▸ **EXERCISE PROMPT**
Reproduce exactly, and only, the lines below from the one containing "StronglySorted event_le l →" through the one containing "- by intros s [_ ?].".

Collected data entries
(* ===== verification/ListScheduler.v ===== *)
(** * ListScheduler (src/src/core/model/list-scheduler.cc)

    The queue is a [std::list] of events that [Insert] keeps sorted.  It
    implements the whole scheduler interface. *)

From S2P Require Import Prelude Scheduler.
Local Open Scope Z_scope.

(** [ListScheduler::m_events]. *)
Record t := mk { m_events : list Event }.

(** [list-scheduler.cc] ListScheduler::ListScheduler *)
Definition new : t := mk [].

(** [list-scheduler.cc] ListScheduler::Insert *)
Definition Insert (ev : Event) (s : t) : res t :=
  Ok (mk (insert_before (λ ev i, key_ltb (key ev) (key i)) ev (m_events s))).

(** [list-scheduler.cc] ListScheduler::IsEmpty *)
Definition IsEmpty (s : t) : bool :=
  match m_events s with [] => true | _ :: _ => false end.

(** [list-scheduler.cc] ListScheduler::PeekNext *)
Definition PeekNext (s : t) : res Event := deref (head (m_events s)).

(** [list-scheduler.cc] ListScheduler::RemoveNext *)
Definition RemoveNext (s : t) : res (Event * t) :=
  match m_events s with
  | [] => Err Undefined
  | next :: rest => Ok (next, mk rest)
  end.

(** [list-scheduler.cc] ListScheduler::Remove

    [Err NsAssert] is the final [NS_ASSERT(false)]: no event has this id. *)
Definition Remove (ev : Event) (s : t) : res t :=
  match erase_first (λ i, m_uid (key i) =? m_uid (key ev)) (m_events s) with
  | Some (i, rest) => ns_assert (impl ev =? impl i) ≫= λ _, Ok (mk rest)
  | None => Err NsAssert
  end.

#[global] Instance ops : Scheduler t := {|
  sched_new := new; sched_Insert := Insert; sched_IsEmpty := IsEmpty;
  sched_PeekNext := PeekNext; sched_RemoveNext := RemoveNext; sched_Remove := Remove
|}.

(** ** Correctness *)

Definition inv (s : t) : Prop :=
  StronglySorted event_le (m_events s) ∧ queue_ok (m_events s).

Lemma insert_sorted ev l :
  StronglySorted event_le l →
  StronglySorted event_le (insert_before (λ ev i, key_ltb (key ev) (key i)) ev l).
Proof.
  apply insert_before_sorted; [apply _| |].
  - intros i H. apply event_lt_le. done.
  - intros i H. done.
Qed.

(** The head of a sorted queue is its next event. *)
Lemma head_is_next ev l :
  StronglySorted event_le (ev :: l) → queue_ok (ev :: l) → is_next ev (ev :: l).
Proof.
  intros Hs [Hnd _]. apply is_next_least; [done|by left|].
  apply StronglySorted_inv in Hs as [_ Hf]. rewrite Forall_forall in Hf.
  intros e [->|He]%elem_of_cons; [reflexivity|auto].
Qed.

#[global] Instance spec : SchedulerSpec t.
Proof.
  refine {| sched_inv := inv; sched_events := m_events; sched_low := λ _, 0 |}.
  - by intros s [_ ?].
  - conj; [split; [constructor|apply queue_ok_nil]|done|done].
  - intros s ev [Hs Hq] Hok _ Huid _. eexists. split; [done|]. cbn.
    split; [|split; [apply insert_before_perm|done]].
    split; [by apply insert_sorted|].
    eapply queue_ok_insert; [exact Hq|done|exact Huid|apply insert_before_perm].
  - intros [l] _. cbn. by destruct l.
  - intros [[|ev l]] [Hs Hq] Hne; [done|]. exists ev. split; [done|].
    by apply head_is_next.
  - intros [[|ev l]] [Hs Hq] Hne; [done|]. exists ev, (mk l). cbn in *.
    conj; [done|by apply head_is_next| |done|].
    + apply StronglySorted_inv in Hs as [Hs _]. split; [done|].
      by eapply queue_ok_erase.
    + apply (queue_ok_ts ev) in Hq; [lia|by left].
Defined.

#[global] Instance remove_spec : SchedulerRemoveSpec t.
Proof.
  constructor. intros s ev [Hs Hq] Hev.
  destruct (erase_uid_spec _ _ (proj1 Hq) Hev) as [l' He].
  exists (mk l'). cbn. unfold Remove. rewrite He, Z.eqb_refl.
  pose proof (erase_first_perm _ _ _ _ He) as Hp.
  conj; [done| |done|done].
  split; [by eapply erase_first_sorted|by eapply queue_ok_erase].
Qed.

▸ **TASK SOLUTION**
  StronglySorted event_le l →
  StronglySorted event_le (insert_before (λ ev i, key_ltb (key ev) (key i)) ev l).
Proof.
  apply insert_before_sorted; [apply _| |].
  - intros i H. apply event_lt_le. done.
  - intros i H. done.
Qed.

(** The head of a sorted queue is its next event. *)
Lemma head_is_next ev l :
  StronglySorted event_le (ev :: l) → queue_ok (ev :: l) → is_next ev (ev :: l).
Proof.
  intros Hs [Hnd _]. apply is_next_least; [done|by left|].
  apply StronglySorted_inv in Hs as [_ Hf]. rewrite Forall_forall in Hf.
  intros e [->|He]%elem_of_cons; [reflexivity|auto].
Qed.

#[global] Instance spec : SchedulerSpec t.
Proof.
  refine {| sched_inv := inv; sched_events := m_events; sched_low := λ _, 0 |}.
  - by intros s [_ ?].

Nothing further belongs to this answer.